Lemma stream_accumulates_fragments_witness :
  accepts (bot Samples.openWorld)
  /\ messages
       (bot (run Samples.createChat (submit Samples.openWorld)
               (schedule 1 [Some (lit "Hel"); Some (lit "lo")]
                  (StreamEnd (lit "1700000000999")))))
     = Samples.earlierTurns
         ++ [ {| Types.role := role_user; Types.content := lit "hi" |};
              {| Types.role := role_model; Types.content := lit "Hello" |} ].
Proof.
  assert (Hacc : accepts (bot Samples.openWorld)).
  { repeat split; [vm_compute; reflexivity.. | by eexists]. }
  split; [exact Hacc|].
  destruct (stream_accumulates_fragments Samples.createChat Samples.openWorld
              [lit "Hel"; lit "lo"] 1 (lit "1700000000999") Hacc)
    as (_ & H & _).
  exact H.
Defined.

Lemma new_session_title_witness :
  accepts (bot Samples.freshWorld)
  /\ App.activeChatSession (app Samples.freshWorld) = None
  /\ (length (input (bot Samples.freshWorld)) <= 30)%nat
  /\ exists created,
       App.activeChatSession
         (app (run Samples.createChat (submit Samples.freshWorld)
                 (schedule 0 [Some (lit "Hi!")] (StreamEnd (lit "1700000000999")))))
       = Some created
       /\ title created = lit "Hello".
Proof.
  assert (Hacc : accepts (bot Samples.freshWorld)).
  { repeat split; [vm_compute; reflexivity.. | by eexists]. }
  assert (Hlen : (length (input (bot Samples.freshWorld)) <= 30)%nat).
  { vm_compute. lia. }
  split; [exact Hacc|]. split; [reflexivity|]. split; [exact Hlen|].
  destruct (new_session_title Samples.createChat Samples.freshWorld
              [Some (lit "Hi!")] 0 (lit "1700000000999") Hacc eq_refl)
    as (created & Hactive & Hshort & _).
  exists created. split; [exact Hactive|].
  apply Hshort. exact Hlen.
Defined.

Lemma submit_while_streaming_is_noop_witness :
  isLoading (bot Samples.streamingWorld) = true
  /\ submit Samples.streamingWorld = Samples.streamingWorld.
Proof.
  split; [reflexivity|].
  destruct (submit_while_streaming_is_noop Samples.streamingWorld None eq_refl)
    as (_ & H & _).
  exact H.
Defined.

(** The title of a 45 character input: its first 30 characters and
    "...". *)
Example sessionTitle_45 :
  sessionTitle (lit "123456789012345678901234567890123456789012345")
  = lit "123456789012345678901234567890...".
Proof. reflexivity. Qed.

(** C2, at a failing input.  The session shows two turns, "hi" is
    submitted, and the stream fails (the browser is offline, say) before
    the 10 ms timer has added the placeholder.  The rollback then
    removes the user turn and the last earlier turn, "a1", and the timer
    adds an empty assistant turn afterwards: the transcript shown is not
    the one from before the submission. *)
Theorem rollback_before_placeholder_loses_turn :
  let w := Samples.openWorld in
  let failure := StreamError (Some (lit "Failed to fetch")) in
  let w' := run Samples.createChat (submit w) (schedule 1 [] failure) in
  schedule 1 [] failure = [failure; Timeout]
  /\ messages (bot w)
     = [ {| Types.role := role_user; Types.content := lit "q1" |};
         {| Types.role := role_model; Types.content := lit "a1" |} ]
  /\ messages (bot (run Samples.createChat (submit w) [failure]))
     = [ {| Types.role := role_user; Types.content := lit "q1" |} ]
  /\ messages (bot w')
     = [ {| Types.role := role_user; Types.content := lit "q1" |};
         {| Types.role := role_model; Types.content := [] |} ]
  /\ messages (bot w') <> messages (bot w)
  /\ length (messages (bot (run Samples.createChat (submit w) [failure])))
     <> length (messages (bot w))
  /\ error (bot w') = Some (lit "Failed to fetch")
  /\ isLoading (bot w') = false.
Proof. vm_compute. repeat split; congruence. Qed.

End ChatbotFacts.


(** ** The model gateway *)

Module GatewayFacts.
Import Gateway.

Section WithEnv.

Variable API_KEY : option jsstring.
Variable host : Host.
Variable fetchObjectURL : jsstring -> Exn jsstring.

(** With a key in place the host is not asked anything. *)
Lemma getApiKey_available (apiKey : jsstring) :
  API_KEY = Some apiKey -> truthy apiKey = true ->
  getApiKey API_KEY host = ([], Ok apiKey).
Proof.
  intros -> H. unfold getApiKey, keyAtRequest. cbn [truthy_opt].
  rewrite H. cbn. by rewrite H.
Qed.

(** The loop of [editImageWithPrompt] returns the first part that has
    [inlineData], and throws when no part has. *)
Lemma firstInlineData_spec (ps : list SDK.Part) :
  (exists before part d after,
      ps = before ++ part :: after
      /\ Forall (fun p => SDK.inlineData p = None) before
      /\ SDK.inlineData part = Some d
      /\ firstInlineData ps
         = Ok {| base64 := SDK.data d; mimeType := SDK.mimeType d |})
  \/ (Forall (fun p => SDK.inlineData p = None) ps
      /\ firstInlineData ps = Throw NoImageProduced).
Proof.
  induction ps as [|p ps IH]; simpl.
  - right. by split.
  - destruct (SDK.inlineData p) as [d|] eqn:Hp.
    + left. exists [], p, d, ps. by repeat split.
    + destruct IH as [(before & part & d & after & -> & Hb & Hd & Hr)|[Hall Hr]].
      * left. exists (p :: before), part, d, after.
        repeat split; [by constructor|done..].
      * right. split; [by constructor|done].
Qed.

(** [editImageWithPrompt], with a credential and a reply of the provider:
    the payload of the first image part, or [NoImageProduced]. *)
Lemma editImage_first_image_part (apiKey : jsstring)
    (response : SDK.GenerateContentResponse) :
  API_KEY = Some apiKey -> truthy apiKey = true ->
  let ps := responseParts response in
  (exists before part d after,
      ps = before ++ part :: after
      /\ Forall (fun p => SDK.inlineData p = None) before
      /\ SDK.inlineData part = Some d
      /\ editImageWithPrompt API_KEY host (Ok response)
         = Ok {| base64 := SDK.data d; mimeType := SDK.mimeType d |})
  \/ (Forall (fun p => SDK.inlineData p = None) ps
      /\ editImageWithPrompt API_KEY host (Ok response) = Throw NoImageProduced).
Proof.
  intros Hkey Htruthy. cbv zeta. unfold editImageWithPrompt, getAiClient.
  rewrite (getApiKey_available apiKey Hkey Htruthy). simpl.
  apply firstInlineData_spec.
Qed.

--

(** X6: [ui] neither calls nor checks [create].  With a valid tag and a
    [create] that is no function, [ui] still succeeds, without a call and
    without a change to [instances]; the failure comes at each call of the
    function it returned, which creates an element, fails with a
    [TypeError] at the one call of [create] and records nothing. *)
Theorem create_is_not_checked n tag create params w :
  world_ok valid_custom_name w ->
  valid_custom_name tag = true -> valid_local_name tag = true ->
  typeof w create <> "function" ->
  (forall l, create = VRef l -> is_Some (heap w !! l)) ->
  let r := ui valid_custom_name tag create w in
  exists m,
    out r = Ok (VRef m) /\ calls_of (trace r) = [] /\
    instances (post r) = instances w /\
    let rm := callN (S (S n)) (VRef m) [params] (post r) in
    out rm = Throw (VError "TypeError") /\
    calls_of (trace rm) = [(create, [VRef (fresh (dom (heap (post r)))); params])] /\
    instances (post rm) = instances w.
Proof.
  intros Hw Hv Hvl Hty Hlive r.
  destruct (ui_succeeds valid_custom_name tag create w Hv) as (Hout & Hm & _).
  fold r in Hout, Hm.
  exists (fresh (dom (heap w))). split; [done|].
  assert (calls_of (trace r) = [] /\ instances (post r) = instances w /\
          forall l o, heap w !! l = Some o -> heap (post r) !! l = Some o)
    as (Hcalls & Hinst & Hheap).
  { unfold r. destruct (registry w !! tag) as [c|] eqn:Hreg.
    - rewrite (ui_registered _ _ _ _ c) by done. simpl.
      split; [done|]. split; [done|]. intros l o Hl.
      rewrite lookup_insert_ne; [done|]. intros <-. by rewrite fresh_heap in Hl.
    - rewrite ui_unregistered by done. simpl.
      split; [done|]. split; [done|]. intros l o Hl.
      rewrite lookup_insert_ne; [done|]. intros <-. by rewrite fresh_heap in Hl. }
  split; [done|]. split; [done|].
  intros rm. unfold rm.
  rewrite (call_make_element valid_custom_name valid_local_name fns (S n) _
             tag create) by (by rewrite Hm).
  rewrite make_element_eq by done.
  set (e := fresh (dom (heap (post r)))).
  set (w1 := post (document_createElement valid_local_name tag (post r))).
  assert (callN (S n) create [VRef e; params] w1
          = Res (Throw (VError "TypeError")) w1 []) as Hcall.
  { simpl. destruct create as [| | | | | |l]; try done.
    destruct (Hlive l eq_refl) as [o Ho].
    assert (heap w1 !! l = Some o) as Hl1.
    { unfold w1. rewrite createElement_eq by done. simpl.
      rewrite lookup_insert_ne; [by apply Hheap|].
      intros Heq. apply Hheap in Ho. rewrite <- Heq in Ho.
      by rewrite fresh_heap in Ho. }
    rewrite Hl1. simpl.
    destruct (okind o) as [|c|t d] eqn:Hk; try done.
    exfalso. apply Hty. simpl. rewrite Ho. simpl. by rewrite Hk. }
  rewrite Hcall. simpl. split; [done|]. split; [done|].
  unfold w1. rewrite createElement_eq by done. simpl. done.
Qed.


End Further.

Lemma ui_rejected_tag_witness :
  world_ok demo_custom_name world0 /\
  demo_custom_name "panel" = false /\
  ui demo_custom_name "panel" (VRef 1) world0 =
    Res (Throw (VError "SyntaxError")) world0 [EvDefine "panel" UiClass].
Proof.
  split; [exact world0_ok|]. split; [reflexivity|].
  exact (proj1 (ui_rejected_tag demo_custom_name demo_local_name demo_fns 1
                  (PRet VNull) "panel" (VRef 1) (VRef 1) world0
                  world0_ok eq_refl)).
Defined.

* The problem
Look for the string "editImageWithPrompt" in the listing above and copy every line holding it.

* Solution for this task
(** The loop of [editImageWithPrompt] returns the first part that has
(** [editImageWithPrompt], with a credential and a reply of the provider:
      /\ editImageWithPrompt API_KEY host (Ok response)
      /\ editImageWithPrompt API_KEY host (Ok response) = Throw NoImageProduced).
  intros Hkey Htruthy. cbv zeta. unfold editImageWithPrompt, getAiClient.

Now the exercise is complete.